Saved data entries
(** X4: On a text without a space, [oauthEncode] is the percent-encoding of
    RFC 3986: unreserved bytes kept, every other byte as [%XX] in upper
    case. *)
Theorem oauthEncode_rfc3986_without_space (text : string) :
  byte_in " " text = false -> oauthEncode text = spec_percent_encode text.
Proof. apply oauthEncode_spec_without_space. Qed.

Lemma oauthEncode_rfc3986_without_space_witness :
  byte_in " " "a!b/c~" = false
  /\ oauthEncode "a!b/c~" = spec_percent_encode "a!b/c~".
Proof.
  split; [reflexivity|].
  apply (oauthEncode_rfc3986_without_space "a!b/c~"). reflexivity.
Defined.

(** X5: The fix-up loop makes the encoder independent of the Go release: on a
    release whose [QueryEscape] already escapes the five marks the result
    is the same, byte for byte, as on one that leaves them to the loop;
    and on the former the loop finds no mark to escape. *)
Theorem oauthEncode_same_on_both_releases (text : string) :
  oauthEncodeWith url.QueryEscape text = oauthEncodeWith url.QueryEscape2396 text
  /\ countMarks (url.QueryEscape text) = 0.
Proof.
  split.
  - symmetry. apply oauthEncode_release_independent.
  - unfold url.QueryEscape.
    induction text as [|c s IH]; [reflexivity|].
    rewrite escape_cons.
    assert (Happ : forall a b, countMarks (a ++ b) = countMarks a + countMarks b).
    { intros a b. induction a as [|x a IHa]; rewrite ?app_nil_l, ?app_cons; [reflexivity|].
      cbn [countMarks]. rewrite IHa. lia. }
    rewrite Happ, IH. each_byte c; vm_compute; reflexivity.
Qed.

(** ** [newNonce] *)

Lemma to_hex_uint_nonnil (n : N) : N.to_hex_uint n <> Hexadecimal.Nil.
Proof.
  destruct n as [|p]; [discriminate|]. apply HexadecimalPos.Unsigned.to_uint_nonnil.
Qed.

Lemma FormatUint16_inj (a b : Z) :
  0 <= a -> 0 <= b -> FormatUint16 a = FormatUint16 b -> a = b.
Proof.
  unfold FormatUint16. intros Ha Hb H.
  apply (f_equal HexadecimalString.NilZero.uint_of_string) in H.
  rewrite !HexadecimalString.NilZero.usu in H by apply to_hex_uint_nonnil.
  injection H as H. apply HexadecimalN.Unsigned.to_uint_inj in H. lia.
Qed.

Lemma newNonce_nonzero (R : Runtime) (s : State) :
  nonceCounter s <> 0 ->
  newNonce R s
  = Ret (FormatUint16 (nonceCounter s))
        (set_nonceCounter (uint64 (nonceCounter s + 1)) s).
Proof.
  intros H. unfold newNonce. unfold_M.
  apply Z.eqb_neq in H. rewrite H. reflexivity.
Qed.

Lemma newNonces_run (R : Runtime) (n : nat) (s : State) :
  0 < nonceCounter s ->
  nonceCounter s + Z.of_nat n <= 2 ^ 64 ->
  exists s',
    newNonces R n s = Ret (map FormatUint16 (counters (nonceCounter s) n)) s'
    /\ randReads s' = randReads s.
Proof.
  revert s. induction n as [|n IH]; intros s Hpos Hle.
  - exists s. split; reflexivity.
  - cbn [newNonces]. unfold_M. rewrite newNonce_nonzero by lia.
    destruct n as [|n'].
    + eexists. split; reflexivity.
    + assert (Hc : uint64 (nonceCounter s + 1) = nonceCounter s + 1).
      { unfold uint64. apply Z.mod_small. lia. }
      destruct (IH (set_nonceCounter (uint64 (nonceCounter s + 1)) s))
        as (s' & H & Hr).
      * cbn [nonceCounter set_nonceCounter]. lia.
      * cbn [nonceCounter set_nonceCounter]. lia.
      * rewrite H. cbn [nonceCounter set_nonceCounter]. rewrite Hc.
        exists s'. split; [reflexivity|exact Hr].
Qed.

Lemma counters_spec (c : Z) (n : nat) (x : Z) :
  x ∈ counters c n <-> c <= x < c + Z.of_nat n.
Proof.
  revert c. induction n as [|n IH]; intros c; cbn [counters].
  - rewrite elem_of_nil. lia.
  - rewrite elem_of_cons, IH. lia.
Qed.

Lemma counters_NoDup (c : Z) (n : nat) : NoDup (counters c n).
Proof.
  revert c. induction n as [|n IH]; intros c; cbn [counters]; constructor.
  - rewrite counters_spec. lia.
  - apply IH.
Qed.

(** X6: Nonces do not repeat: as long as the counter does not wrap around,
    successive calls of [newNonce] print successive counter values in
    hexadecimal, all different, and read no random bytes. *)
Theorem newNonce_never_repeats (R : Runtime) (n : nat) (s : State) :
  0 < nonceCounter s ->
  nonceCounter s + Z.of_nat n <= 2 ^ 64 ->
  exists nonces s',
    newNonces R n s = Ret nonces s'
    /\ nonces = map FormatUint16 (counters (nonceCounter s) n)
    /\ NoDup nonces
    /\ randReads s' = randReads s.
Proof.
  intros Hpos Hle.
  assert (Hnd : NoDup (map FormatUint16 (counters (nonceCounter s) n))).
  { apply NoDup_fmap_2_strong; [|apply counters_NoDup].
    intros a b Ha Hb. apply counters_spec in Ha, Hb. apply FormatUint16_inj; lia. }
  destruct (newNonces_run R n s Hpos Hle) as (s' & H & Hr).
  exists (map FormatUint16 (counters (nonceCounter s) n)), s'.
  repeat split; assumption.
Qed.

Lemma newNonce_never_repeats_witness :
  exists nonces s',
    newNonces (Example.runtime (Example.script [])) 3
      (set_nonceCounter 254 initialState) = Ret nonces s'
    /\ nonces = map FormatUint16 (counters 254 3)
    /\ NoDup nonces
    /\ randReads s' = randReads (set_nonceCounter 254 initialState).
Proof.
  apply (newNonce_never_repeats (Example.runtime (Example.script [])) 3
           (set_nonceCounter 254 initialState)).
  - reflexivity.
  - vm_compute. congruence.
Defined.

(** With the counter at zero, [newNonce] seeds it from the random source
    first, once, and prints the seed. *)
Lemma newNonce_seeds (R : Runtime) (s : State) :
  nonceCounter s = 0 ->
  newNonce R s
  = Ret (FormatUint16 (uint64 (rand_Uint64 R (randReads s))))
        (set_nonceCounter (uint64 (uint64 (rand_Uint64 R (randReads s)) + 1))
           (set_randReads (S (randReads s))
              (set_nonceCounter (uint64 (rand_Uint64 R (randReads s))) s))).
Proof.
  intros H. unfold newNonce, readNonceSeed. unfold_M. rewrite H. reflexivity.
Qed.

(** ** [getKeys] and [getSortedKeys] *)

(** X7: [getSortedKeys] returns every key of the map once, in ascending
    byte-wise order, and nothing else. *)
Theorem getSortedKeys_sorted_keys (m : Values) :
  StronglySorted string_le (getSortedKeys m)
  /\ NoDup (getSortedKeys m)
  /\ (forall k, k ∈ getSortedKeys m <-> is_Some (m !! k))
  /\ length (getSortedKeys m) = size m.
Proof.
  split; [apply sort_Strings_sorted|]. split; [apply getSortedKeys_NoDup|].
  split; [apply elem_of_getSortedKeys|].
  unfold getSortedKeys. rewrite sort_Strings_permutation.
  unfold getKeys. rewrite length_fmap. apply length_map_to_list.
Qed.

(** X8: The array is the same whatever order the runtime ranges over the map
    in. *)
Theorem getSortedKeys_iteration_order (m : Values) (keys : list string) :
  keys ≡ₚ getKeys m -> sort_Strings keys = getSortedKeys m.
Proof. apply sort_Strings_any_order. Qed.

Lemma getSortedKeys_iteration_order_witness :
  sort_Strings ["b"; "a"] = getSortedKeys (<["a" := ["1"]]> (<["b" := ["2"]]> ∅)).
Proof.
  apply (getSortedKeys_iteration_order (<["a" := ["1"]]> (<["b" := ["2"]]> ∅)) ["b"; "a"]).
  vm_compute. apply perm_swap.
Defined.

(** ** The parameter set of [oauth1PrepareRequest] *)

Lemma addQueryParams_empty (params : Values) : addQueryParams ∅ params = params.
Proof. unfold addQueryParams. apply map_fold_empty. Qed.

Lemma replaceParams_empty (params : Values) : replaceParams ∅ params = params.
Proof. unfold replaceParams. apply map_fold_empty. Qed.

Lemma size_zero_empty (m : Values) : (0 <? Z.of_nat (size m)) = false -> m = ∅.
Proof. intros H. apply Z.ltb_ge in H. apply map_size_empty_iff. lia. Qed.

Lemma oauth1Params_sources_lookup (R : Runtime) (p : OAuth1Client)
    (credentials : AuthToken) (uri : string) (additional_params : option Values)
    (timestamp : Time) (nonce : string) (k : string) :
  oauth1Params R p credentials uri additional_params timestamp nonce !! k
  = let protocol := protocolParams p credentials timestamp nonce !! k in
    let with_query :=
      match url_Parse R uri with
      | Some u =>
          match Query u !! k with
          | Some arr => appended protocol arr
          | None => protocol
          end
      | None => protocol
      end in
    match additional_params with
    | Some m =>
        match m !! k with
        | Some arr => replaced with_query arr
        | None => with_query
        end
    | None => with_query
    end.
Proof.
  unfold oauth1Params. fold (protocolParams p credentials timestamp nonce).
  cbv zeta.
  set (base := protocolParams p credentials timestamp nonce).
  assert (Hq : forall u,
             (if 0 <? Z.of_nat (size (Query u))
              then addQueryParams (Query u) base else base) !! k
             = match Query u !! k with
               | Some arr => appended (base !! k) arr
               | None => base !! k
               end).
  { intros u. destruct (0 <? Z.of_nat (size (Query u))) eqn:E.
    - apply lookup_addQueryParams.
    - apply size_zero_empty in E. rewrite E, lookup_empty. reflexivity. }
  destruct additional_params as [m|].
  - destruct (0 <? Z.of_nat (size m)) eqn:E.
    + rewrite lookup_replaceParams.
      destruct (url_Parse R uri) as [u|]; [rewrite Hq|]; reflexivity.
    + apply size_zero_empty in E. rewrite E, lookup_empty.
      destruct (url_Parse R uri) as [u|]; [rewrite Hq|]; reflexivity.
  - destruct (url_Parse R uri) as [u|]; [rewrite Hq|]; reflexivity.
Qed.

(** X9: The three sources of parameters, name by name: the protocol parameters
    come first, the values of the URL's query string are appended to them,
    and additional parameters with at least one value replace what is
    there. *)
Theorem oauth1Params_sources (R : Runtime) (p : OAuth1Client)
    (credentials : AuthToken) (uri : string) (additional_params : option Values)
    (timestamp : Time) (nonce : string) (k : string) :
  oauth1Params R p credentials uri additional_params timestamp nonce !! k
  = let protocol := protocolParams p credentials timestamp nonce !! k in
    let with_query :=
      match url_Parse R uri with
      | Some u =>
          match Query u !! k with
          | Some arr => appended protocol arr
          | None => protocol
          end
      | None => protocol
      end in
    match additional_params with
    | Some m =>
        match m !! k with
        | Some arr => replaced with_query arr
        | None => with_query
        end
    | None => with_query
    end.
Proof. apply oauth1Params_sources_lookup. Qed.

Lemma lookup_untouched (R : Runtime) (p : OAuth1Client)
    (credentials : AuthToken) (uri : string) (additional_params : option Values)
    (timestamp : Time) (nonce : string) (k : string) :
  untouched R uri additional_params k ->
  oauth1Params R p credentials uri additional_params timestamp nonce !! k
  = protocolParams p credentials timestamp nonce !! k.
Proof.
  intros [Hu Ha]. rewrite oauth1Params_sources_lookup. cbv zeta.
  destruct additional_params as [m|].
  - rewrite (Ha m eq_refl).
    destruct (url_Parse R uri) as [u|]; [rewrite (Hu u eq_refl)|]; reflexivity.
  - destruct (url_Parse R uri) as [u|]; [rewrite (Hu u eq_refl)|]; reflexivity.
Qed.

Ltac lookup_set :=
  unfold Values.Set_;
  repeat (rewrite lookup_insert_ne by discriminate);
  rewrite ?lookup_insert_eq, ?lookup_empty.

Lemma len_pos_iff (t : string) : (0 <? len t) = negb (String.eqb t "").
Proof. destruct t; reflexivity. Qed.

*Problem statement*:
Both end lines included, restate word for word the lines above from the line with "destruct (newNonces_run R" to the line with "newNonces (Example.runtime (Example.script", and nothing else.

*Answer space*:
  destruct (newNonces_run R n s Hpos Hle) as (s' & H & Hr).
  exists (map FormatUint16 (counters (nonceCounter s) n)), s'.
  repeat split; assumption.
Qed.

Lemma newNonce_never_repeats_witness :
  exists nonces s',
    newNonces (Example.runtime (Example.script [])) 3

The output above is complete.